The Life and Story of the Çanakkale Victory Hero Seyit Onbaşı

The Life and Story of the Canakkale Victory Hero Seyit Onbasi
The Life and Story of the Çanakkale Victory Hero Seyit Onbaşı

This year, the 108th anniversary of the Çanakkale Victory is celebrated. On the occasion of the 18 March Çanakkale Victory, our martyrs and heroes are commemorated together. Seyit Ali Çabuk, aka Seyit Onbaşı, who changed the course of the Dardanelles War, stands out among the most curious ones. Here is the story of the hero of the Çanakkale Victory, Seyit Onbaşı, about his life and the cannonball he lifted…

Who is Seyit Ombasi?

Seyit Ali Çabuk, better known as Seyit Onbaşı (born September 1889 – Died 1 December 1939), was a Turkish soldier who fought on the Çanakkale Front during World War I.

During the First World War, while the Rumeli Mecidiye Bastion was on duty on the Çanakkale front, he managed to place the allegedly heavy cannonballs in its fore-end and hit the British Battleship Ocean from the rudder, causing it to go out of control and crash into a mine. The narrative of this real event that Seyit Corporal lived has turned into a legendary narrative in the public imagination.
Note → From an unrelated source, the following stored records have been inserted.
(* ===== verification/SftpFiles.v ===== *)
(** * SftpFiles: the files of an application on a Node

    [files/sftp.rs]: the provider of a remote application, over the requests of
    an SFTP session, the class [SftpSession].  Every path it is given is sanitized,
    joined onto the working directory, resolved by the Node and compared with the
    resolved working directory before anything is asked about it.  The recursion
    of a deletion or a copy is as deep as a path can be. *)

From S2P Require Import Prelude Text Shell Sandbox Firewall Desktop Archive UrlFetch.

#[local] Open Scope Z_scope.

(** ** The session *)

(** An entry as a session gives it: with the path it was read at. *)
Record SessionEntry : Type := mkSessionEntry { sx_path : list Z; sx_entry : RemoteFileEntry }.
Class SftpSession (World : Type) : Type := {
  sx_canonicalize_path : list Z -> World -> result AppError (list Z) * World;
  sx_list_directory : list Z -> World -> result AppError (list SessionEntry) * World;
  sx_symlink_metadata : list Z -> World -> result AppError SessionEntry * World;
  sx_read_file : list Z -> World -> result AppError (list Z) * World;
  sx_read_file_range : list Z -> Z -> Z -> World -> result AppError (list Z) * World;
  sx_write_file : list Z -> list Z -> World -> result AppError unit * World;
  sx_create_directory : list Z -> World -> result AppError unit * World;
  sx_remove_dir : list Z -> World -> result AppError unit * World;
  sx_remove_file : list Z -> World -> result AppError unit * World;
  sx_rename : list Z -> list Z -> World -> result AppError unit * World;
  sx_set_permissions : list Z -> Z -> World -> result AppError unit * World;
  sx_download_file : list Z -> World -> result AppError (list Z) * World;
  sx_upload_file : list Z -> list Z -> World -> result AppError unit * World;
  sx_execute_command : list Z -> World -> result AppError CommandOutput * World;
}.

(** What an operation does on the Node. *)
Definition Remote (World A : Type) : Type := World -> result AppError A * World.
Definition rret {World A : Type} (x : A) : Remote World A := fun w => (Ok x, w).
Definition rthrow {World A : Type} (e : AppError) : Remote World A := fun w => (Err e, w).
Definition rbind {World A B : Type} (m : Remote World A) (f : A -> Remote World B) : Remote World B := fun w => match m w with (Ok x, w) => f x w | (Err e, w) => (Err e, w) end.
Definition rtry {World A : Type} (m : Remote World A) : Remote World (result AppError A) := fun w => let '(r, w) := m w in (Ok r, w).
Definition rmap_err {World A : Type} (e : AppError) (m : Remote World A) : Remote World A := fun w => match m w with (Ok x, w) => (Ok x, w) | (Err _, w) => (Err e, w) end.
Fixpoint rfor {World A : Type} (f : A -> Remote World unit) (l : list A) : Remote World unit := match l with [] => rret tt | x :: l => rbind (f x) (fun _ => rfor f l) end.

Declare Scope remote_scope.
Notation "x <- m ;; k" := (rbind m (fun x => k)) (at level 100, m at next level, right associativity) : remote_scope.
Notation "m ;;; k" := (rbind m (fun _ => k)) (at level 100, right associativity) : remote_scope.
#[local] Open Scope remote_scope.

Definition bad_path (what : string) : AppError := InvalidInput (mkInvalid [] (Other (lit what))).
Definition split_parent (path : list Z) : result AppError (list Z * list Z) :=
  match rsplit_once 47 path with
  | Some (parent, name) => if negb (is_empty name) then Ok (if is_empty parent then [47] else parent, name) else Err (bad_path "invalid path")
  | None => Err (bad_path "invalid path")
  end.
Definition joined (directory name : list Z) : list Z := trim_end_matches (Z.eqb 47) directory ++ [47] ++ name.

Definition build_fetch_script (resolved url : list Z) : list Z :=
  fetch_function ++ lit "target=" ++ quote resolved ++ [10]
  ++ lit "url=" ++ quote url ++ [10]
  ++ lit "if [ -d " ++ quoted "$target" ++ lit " ]; then echo " ++ quoted "'$target' is a directory" ++ lit " >&2; exit 4; fi" ++ [10]
  ++ lit "tmp=$(mktemp -- " ++ [34] ++ lit "$(dirname -- " ++ quoted "$target" ++ lit ")/.vibessh-fetch.XXXXXX" ++ [34] ++ lit ") || exit 1" ++ [10]
  ++ lit "if fetch_to " ++ quoted "$url" ++ [32] ++ quoted "$tmp" ++ lit "; then" ++ [10]
  ++ lit "    chmod 0644 -- " ++ quoted "$tmp" ++ [10]
  ++ lit "    mv -f -- " ++ quoted "$tmp" ++ [32] ++ quoted "$target" ++ lit " || { rm -f -- " ++ quoted "$tmp" ++ lit "; exit 1; }" ++ [10]
  ++ lit "    wc -c < " ++ quoted "$target" ++ [10]
  ++ lit "else" ++ [10]
  ++ lit "    rc=$?" ++ [10]
  ++ lit "    rm -f -- " ++ quoted "$tmp" ++ [10]
  ++ lit "    exit " ++ quoted "$rc" ++ [10]
  ++ lit "fi" ++ [10].

(** ** The operations *)

Section provider.
Context {World : Type} `{SftpSession World} (root : list Z).
Notation R := (Remote World).

Definition sftp_canonical_root : R (list Z) := rmap_err (bad_path "the application's working directory doesn't exist on the remote host") (sx_canonicalize_path root).
Definition canonical_parent (parent : list Z) : R (list Z) := rmap_err (bad_path "the containing directory doesn't exist") (sx_canonicalize_path parent).

Definition sftp_resolve (relative : list Z) : R (list Z) :=
  match sanitize_relative_path relative with
  | Err e => rthrow (InvalidInput e)
  | Ok relative =>
      let candidate := if is_empty relative then root else joined root relative in
      canonical_root <- sftp_canonical_root ;;
      resolved <- rtry (sx_canonicalize_path candidate) ;;
      canonical <- (match resolved with
                    | Ok resolved => rret resolved
                    | Err _ =>
                        match split_parent candidate with
                        | Err e => rthrow e
                        | Ok (parent, name) => canonical_parent <- canonical_parent parent ;; rret (joined canonical_parent name)
                        end
                    end) ;;
      if negb (is_within_root canonical canonical_root) then rthrow (bad_path "path escapes the application directory") else rret canonical
  end.
Definition sftp_resolve_entry (relative : list Z) : R (list Z) :=
  match sanitize_relative_path relative with
  | Err e => rthrow (InvalidInput e)
  | Ok relative =>
      if is_empty relative then sftp_resolve relative
      else
        match split_parent (joined root relative) with
        | Err e => rthrow e
        | Ok (parent, name) =>
            canonical_root <- sftp_canonical_root ;;
            canonical_parent <- canonical_parent parent ;;
            let entry := joined canonical_parent name in
            if negb (is_within_root entry canonical_root) then rthrow (bad_path "path escapes the application directory") else rret entry
        end
  end.

(** A path has at most 4096 bytes, and a level takes two of them or more. *)
Definition REMOTE_LEVELS : nat := 2048.
Fixpoint delete_resolved (levels : nat) (path : list Z) : R unit :=
  match levels with
  | O => rthrow (bad_path "couldn't stat")
  | S levels =>
      stat <- sx_symlink_metadata path ;;
      if stat.(sx_entry).(re_is_dir) && negb stat.(sx_entry).(re_is_symlink) then
        entries <- sx_list_directory path ;;
        rfor (fun entry => delete_resolved levels entry.(sx_path)) entries ;;;
        sx_remove_dir path
      else sx_remove_file path
  end.
Fixpoint copy_resolved (levels : nat) (from to : list Z) : R unit :=
  match levels with
  | O => rthrow (bad_path "couldn't stat")
  | S levels =>
      stat <- sx_symlink_metadata from ;;
      if stat.(sx_entry).(re_is_symlink) then rret tt
      else if stat.(sx_entry).(re_is_dir) then
        sx_create_directory to ;;;
        entries <- sx_list_directory from ;;
        rfor (fun entry => copy_resolved levels entry.(sx_path) (joined to entry.(sx_entry).(re_name))) entries
      else contents <- sx_read_file from ;; sx_write_file to contents
  end.

Definition sftp_list_directory (path : list Z) : R (list SessionEntry) :=
  dir <- sftp_resolve path ;;
  canonical_root <- sftp_canonical_root ;;
  entries <- sx_list_directory dir ;;
  rret (map (fun entry => mkSessionEntry (relativize entry.(sx_path) canonical_root) entry.(sx_entry)) entries).
Definition sftp_metadata (path : list Z) : R SessionEntry :=
  resolved <- sftp_resolve path ;;
  canonical_root <- sftp_canonical_root ;;
  entry <- sx_symlink_metadata resolved ;;
  rret (mkSessionEntry (relativize entry.(sx_path) canonical_root) entry.(sx_entry)).
Definition sftp_read_file (path : list Z) : R (list Z) := resolved <- sftp_resolve path ;; sx_read_file resolved.
Definition sftp_read_file_range (path : list Z) (offset len : Z) : R (list Z) := resolved <- sftp_resolve path ;; sx_read_file_range resolved offset len.
Definition sftp_write_file (path contents : list Z) : R unit := resolved <- sftp_resolve path ;; sx_write_file resolved contents.
Definition sftp_create_directory (path : list Z) : R unit := resolved <- sftp_resolve path ;; sx_create_directory resolved.
Definition sftp_delete (path : list Z) : R unit :=
  resolved <- sftp_resolve_entry path ;;
  canonical_root <- sftp_canonical_root ;;
  if str_eqb (trim_end_matches (Z.eqb 47) resolved) (trim_end_matches (Z.eqb 47) canonical_root) then rthrow (bad_path "refusing to delete the root itself")
  else delete_resolved REMOTE_LEVELS resolved.
Definition sftp_rename (from to : list Z) : R unit :=
  from_resolved <- sftp_resolve_entry from ;;
  to_resolved <- sftp_resolve_entry to ;;
  sx_rename from_resolved to_resolved.
Definition sftp_copy (from to : list Z) : R unit :=
  from_resolved <- sftp_resolve from ;;
  to_resolved <- sftp_resolve to ;;
  copy_resolved REMOTE_LEVELS from_resolved to_resolved.
Definition sftp_fetch_url (path url : list Z) : R Z :=
  resolved <- sftp_resolve path ;;
  output <- sx_execute_command (build_fetch_script resolved url) ;;
  if negb (output.(exit_code) =? 0) then rthrow (ConnectionFailed (describe_failure output.(exit_code) output.(stderr)))
  else rret (default 0 (parse_unsigned (2 ^ 64 - 1) (trim output.(stdout)))).
Definition sftp_set_permissions (path : list Z) (mode : Z) : R unit := resolved <- sftp_resolve path ;; sx_set_permissions resolved mode.
Definition sftp_download_file (path : list Z) : R (list Z) := resolved <- sftp_resolve path ;; sx_download_file resolved.
Definition sftp_upload_file (bytes path : list Z) : R unit := resolved <- sftp_resolve path ;; sx_upload_file bytes resolved.
End provider.

(** The provider of the applications of a Node. *)
Definition sftp_provider {World : Type} `{SftpSession World} (roots : N -> list Z) : FileProvider World := {|
  fp_list_directory := fun a path w => match sftp_list_directory (roots a) path w with (Ok entries, w) => (Ok (map sx_entry entries), w) | (Err e, w) => (Err e, w) end;
  fp_metadata := fun a path w => match sftp_metadata (roots a) path w with (Ok entry, w) => (Ok entry.(sx_entry), w) | (Err e, w) => (Err e, w) end;
  fp_read_file := fun a => sftp_read_file (roots a); fp_write_file := fun a => sftp_write_file (roots a); fp_create_directory := fun a => sftp_create_directory (roots a);
  fp_delete := fun a => sftp_delete (roots a); fp_download_file := fun a => sftp_download_file (roots a); fp_upload_file := fun a => sftp_upload_file (roots a);
  fp_scratch := rret tt;
|}.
He was born in September 1889 in the village of Manastır (later Çamlık, now Koca Seyit village) in Havran district of Balıkesir. His father was Abdurrahman and his mother was Emine.

He joined the Ottoman Army in 1909. He fought in the Balkan War. With the start of World War I, he started to work as an artilleryman in the Çanakkale Front in 1914.

The Allied navy, which wanted to go to Istanbul through the Dardanelles, was on duty at the Rumeli Mecidiye Bastion on March 18, 1915, when they were bombarding the redoubt on the Anatolian and Rumelian lines. During the bombardment, a bullet fired from enemy ships hit the arsenal of Seyit Ali's battery and blew it up; Fourteen of the soldiers in the battery lost their lives and twenty-four were injured. Only Seyit Ali and his friend Niğdeli Ali escaped unharmed. Only one of the battery's balls was usable. Intense counterfire from Turkish artillery and mines previously placed by the Nusret minelayer repulsed the attack.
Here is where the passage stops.